*** DATA FOR REVIEW Section Begins ***

(* ------------------------------------------------------------------ *)
(** ** Where the logs go *)

Ltac logs_step :=
  match goal with
  | |- traces _ (bind _ _) => apply traces_bind; [|intros ?]
  | |- traces _ (ret _) => apply traces_ret
  | |- traces _ (raise _) => apply traces_raise
  | |- traces _ (call _) => apply traces_emit; exact I
  | |- traces _ (print _) => apply traces_emit; exact I
  | |- traces _ (common_lib.redirect_output _ _ _) =>
      apply traces_redirect; [reflexivity | reflexivity |]
  | |- traces _ (if ?b then _ else _) => destruct b
  | |- traces _ (match ?x with _ => _ end) => destruct x
  end.

Lemma find_intersection_logs env step_filename plane_point plane_normal :
  traces (logs_to (common_lib.output_file_path step_filename "lib_occ.log"))
    (step_file_lib.find_intersection env step_filename plane_point plane_normal).
Proof.
  unfold step_file_lib.find_intersection, step_file_lib.read_step_geometry,
    step_file_lib.create_plane_point_normal, step_file_lib.make_gp_Pnt,
    step_file_lib.make_gp_Dir.
  repeat logs_step.
Qed.

Lemma opened_logs_to log evs :
  Forall (logs_to log) evs -> Forall (eq log) (opened_logs evs).
Proof.
  induction 1 as [|e evs He _ IH]; [constructor|].
  unfold opened_logs in *. simpl.
  destruct e; simpl in *; try exact IH.
  constructor; [now symmetry|exact IH].
Qed.

Lemma main_logs env argv :
  let step_file := intersector.in_step argv in
  let input_log := common_lib.output_file_path step_file "lib_occ.log" in
  let write_log :=
    common_lib.output_file_path
      (common_lib.output_file_path step_file (intersector.output_filename argv))
      "lib_occ.log" in
  exists logs,
    Forall (eq input_log) logs
    /\ (opened_logs (snd (intersector.main env argv [])) = logs
        \/ opened_logs (snd (intersector.main env argv [])) = logs ++ [write_log]).
Proof.
  cbv zeta.
  destruct (traces_frame _ _
              (find_intersection_logs env (intersector.in_step argv)
                 (firstn 3 (intersector.plane_values argv))
                 (skipn 3 (intersector.plane_values argv)))) as [Hlogs _].
  apply opened_logs_to in Hlogs.
  destruct (main_run_cases env argv)
    as [(Hnone & Hfirst)|[(Hnone & Hfirst & Hfile)|[(Hfile & Horder)
       |[(Hfile & Hne & Hlen)|[(Hfile & Hsix & e & Hfound)
       |[(Hfile & Hsix & s & pl & rs & Hfound)
       |[(Hfile & Hsix & s & pl & rs & Hfound & Hdir)
        |(Hfile & Hsix & s & pl & rs & Hfound & Hdir)]]]]]]].
  - rewrite (main_run_refused_first env argv Hnone Hfirst).
    exists []. split; [constructor|now left].
  - rewrite (main_run_refused env argv Hnone Hfirst Hfile).
    exists []. split; [constructor|now left].
  - rewrite (main_run_missing env argv Hfile Horder).
    exists []. split; [constructor|now left].
  - rewrite (main_run_bad_count env argv Hfile Hne Hlen).
    exists []. split; [constructor|now left].
  - rewrite (main_run_raises env argv e Hfile Hsix Hfound).
    set (evs := snd (step_file_lib.find_intersection _ _ _ _ _)) in *.
    exists (opened_logs evs). split; [exact Hlogs|]. left.
    cbn [snd]. unfold opened_logs. rewrite !observe_app. reflexivity.
  - rewrite (main_run_empty env argv s pl rs Hfile Hsix Hfound).
    set (evs := snd (step_file_lib.find_intersection _ _ _ _ _)) in *.
    exists (opened_logs evs). split; [exact Hlogs|]. left.
    cbn [snd]. unfold opened_logs. rewrite !observe_app. simpl.
    now rewrite app_nil_r.
  - rewrite (main_run_found_unwritten env argv s pl rs Hfile Hsix Hfound Hdir).
    set (evs := snd (step_file_lib.find_intersection _ _ _ _ _)) in *.
    exists (opened_logs evs
              ++ [common_lib.output_file_path (intersector.in_step argv)
                    "lib_occ.log"]).
    split; [apply Forall_app; split; [exact Hlogs|repeat constructor]|].
    left. cbn [snd]. unfold opened_logs. rewrite !observe_app. reflexivity.
  - rewrite (main_run_found env argv s pl rs Hfile Hsix Hfound Hdir).
    set (evs := snd (step_file_lib.find_intersection _ _ _ _ _)) in *.
    exists (opened_logs evs
              ++ [common_lib.output_file_path (intersector.in_step argv)
                    "lib_occ.log"]).
    split; [apply Forall_app; split; [exact Hlogs|repeat constructor]|].
    right. cbn [snd]. unfold opened_logs. rewrite !observe_app.
    destruct (Write env rs _ =? 1)%Z; simpl; rewrite <- ?app_assoc;
      reflexivity.
Qed.

(** X11.  In every run of [main] each log opened by [redirect_output]
    is [lib_occ.log] in the directory of the input STEP file or
    [lib_occ.log] in the directory of the output file, and only the last
    log opened can be other than the one beside the input file. *)
Theorem X11_main_logs_beside_input_until_write env argv :
  let step_file := intersector.in_step argv in
  let input_log := common_lib.output_file_path step_file "lib_occ.log" in
  let write_log :=
    common_lib.output_file_path
      (common_lib.output_file_path step_file (intersector.output_filename argv))
      "lib_occ.log" in
  let logs := opened_logs (snd (intersector.main env argv [])) in
  Forall (fun log => log = input_log \/ log = write_log) logs
  /\ Forall (eq input_log) (removelast logs).
Proof.
  cbv zeta. destruct (main_logs env argv) as (logs & Hlogs & [Hrun|Hrun]);
    rewrite Hrun.
  - split.
    + refine (Forall_impl _ _ Hlogs). intros log H; cbv beta; left; now symmetry.
    + clear Hrun. induction Hlogs as [|log logs Hlog Hlogs IH]; [constructor|].
      destruct logs as [|log' logs]; [constructor|].
      constructor; [exact Hlog|exact IH].
  - split.
    + apply Forall_app. split.
      * refine (Forall_impl _ _ Hlogs). intros log H; cbv beta; left; now symmetry.
      * constructor; [now right|constructor].
    + now rewrite removelast_last.
Qed.

(* ------------------------------------------------------------------ *)
(** ** Paths beside the input file *)

(** X12.  With a [--out-step] that has no separator (a bare file name,
    the default [intersection.stp] included), every log of the run, the
    one of the STEP write too, is [lib_occ.log] in the directory of the
    input STEP file. *)
Theorem X12_main_logs_beside_input_for_bare_out_step env argv :
  contains PosixPath.sep (intersector.output_filename argv) = false ->
  Forall (eq (common_lib.output_file_path (intersector.in_step argv) "lib_occ.log"))
    (opened_logs (snd (intersector.main env argv []))).
Proof.
  intros Hbare. destruct (main_logs env argv) as (logs & Hlogs & [Hrun|Hrun]);
    rewrite Hrun; [exact Hlogs|].
  apply Forall_app. split; [exact Hlogs|].
  rewrite (output_file_path_beside _ _ _ Hbare). repeat constructor.
Qed.

(** Scenario A, with the default [--out-step]: seven logs, all
    [/data/lib_occ.log]. *)
Lemma X12_main_logs_beside_input_for_bare_out_step_witness :
  Forall (eq "/data/lib_occ.log")
    (opened_logs (snd (intersector.main Demo.env Demo.argv_A [])))
  /\ List.length (opened_logs (snd (intersector.main Demo.env Demo.argv_A [])))
     = 7%nat.
Proof.
  split; [|reflexivity].
  exact (X12_main_logs_beside_input_for_bare_out_step Demo.env Demo.argv_A
           eq_refl).
Defined.

(** X13.  For a file name without separator, the path that
    [output_file_path] builds splits back into the directory of the input
    file and the file name; and a path built beside such an output is a
    path beside the input. *)
Theorem X13_output_file_path_beside_input input_file filename other :
  contains PosixPath.sep filename = false ->
  PosixPath.split (common_lib.output_file_path input_file filename)
  = (dirname input_file, filename)
  /\ common_lib.output_file_path
       (common_lib.output_file_path input_file filename) other
     = common_lib.output_file_path input_file other.
Proof.
  intros Hf. split.
  - now apply output_file_path_split.
  - now apply output_file_path_beside.
Qed.

Lemma X13_output_file_path_beside_input_witness :
  PosixPath.split (common_lib.output_file_path "/data/cube.stp" "intersection.stp")
  = ("/data", "intersection.stp")
  /\ common_lib.output_file_path
       (common_lib.output_file_path "/data/cube.stp" "intersection.stp")
       "lib_occ.log"
     = "/data/lib_occ.log".
Proof.
  exact (X13_output_file_path_beside_input "/data/cube.stp" "intersection.stp"
           "lib_occ.log" eq_refl).
Defined.

(* ------------------------------------------------------------------ *)
(** ** The path of the image *)

(** X14.  Whatever the STEP path, the image is written in the directory
    of the STEP file: its path splits into that directory and a file
    name, the file name of the STEP path with its extension replaced by
    [.png]. *)
Theorem X14_image_beside_input step_file :
  PosixPath.split (png_path step_file)
  = (dirname step_file, (stem step_file ++ ".png")%string)
  /\ dirname (png_path step_file) = dirname step_file.
Proof.
  split; [apply png_path_split|].
  unfold dirname at 1. now rewrite png_path_split.
Qed.

Lemma all_char_false_nonempty c s :
  PosixPath.all_char c s = false -> s <> EmptyString.
Proof. intros H ->. discriminate. Qed.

*** DATA FOR REVIEW Section Ends ***

WORK INSTRUCTIONS -
After locating the line holding "else _) => destruct b" above, output exactly that line and every line after it through the line holding "destruct e; simpl in *; try exact IH.". Include nothing else.

REPLY TO THE EXERCISE -
  | |- traces _ (if ?b then _ else _) => destruct b
  | |- traces _ (match ?x with _ => _ end) => destruct x
  end.

Lemma find_intersection_logs env step_filename plane_point plane_normal :
  traces (logs_to (common_lib.output_file_path step_filename "lib_occ.log"))
    (step_file_lib.find_intersection env step_filename plane_point plane_normal).
Proof.
  unfold step_file_lib.find_intersection, step_file_lib.read_step_geometry,
    step_file_lib.create_plane_point_normal, step_file_lib.make_gp_Pnt,
    step_file_lib.make_gp_Dir.
  repeat logs_step.
Qed.

Lemma opened_logs_to log evs :
  Forall (logs_to log) evs -> Forall (eq log) (opened_logs evs).
Proof.
  induction 1 as [|e evs He _ IH]; [constructor|].
  unfold opened_logs in *. simpl.
  destruct e; simpl in *; try exact IH.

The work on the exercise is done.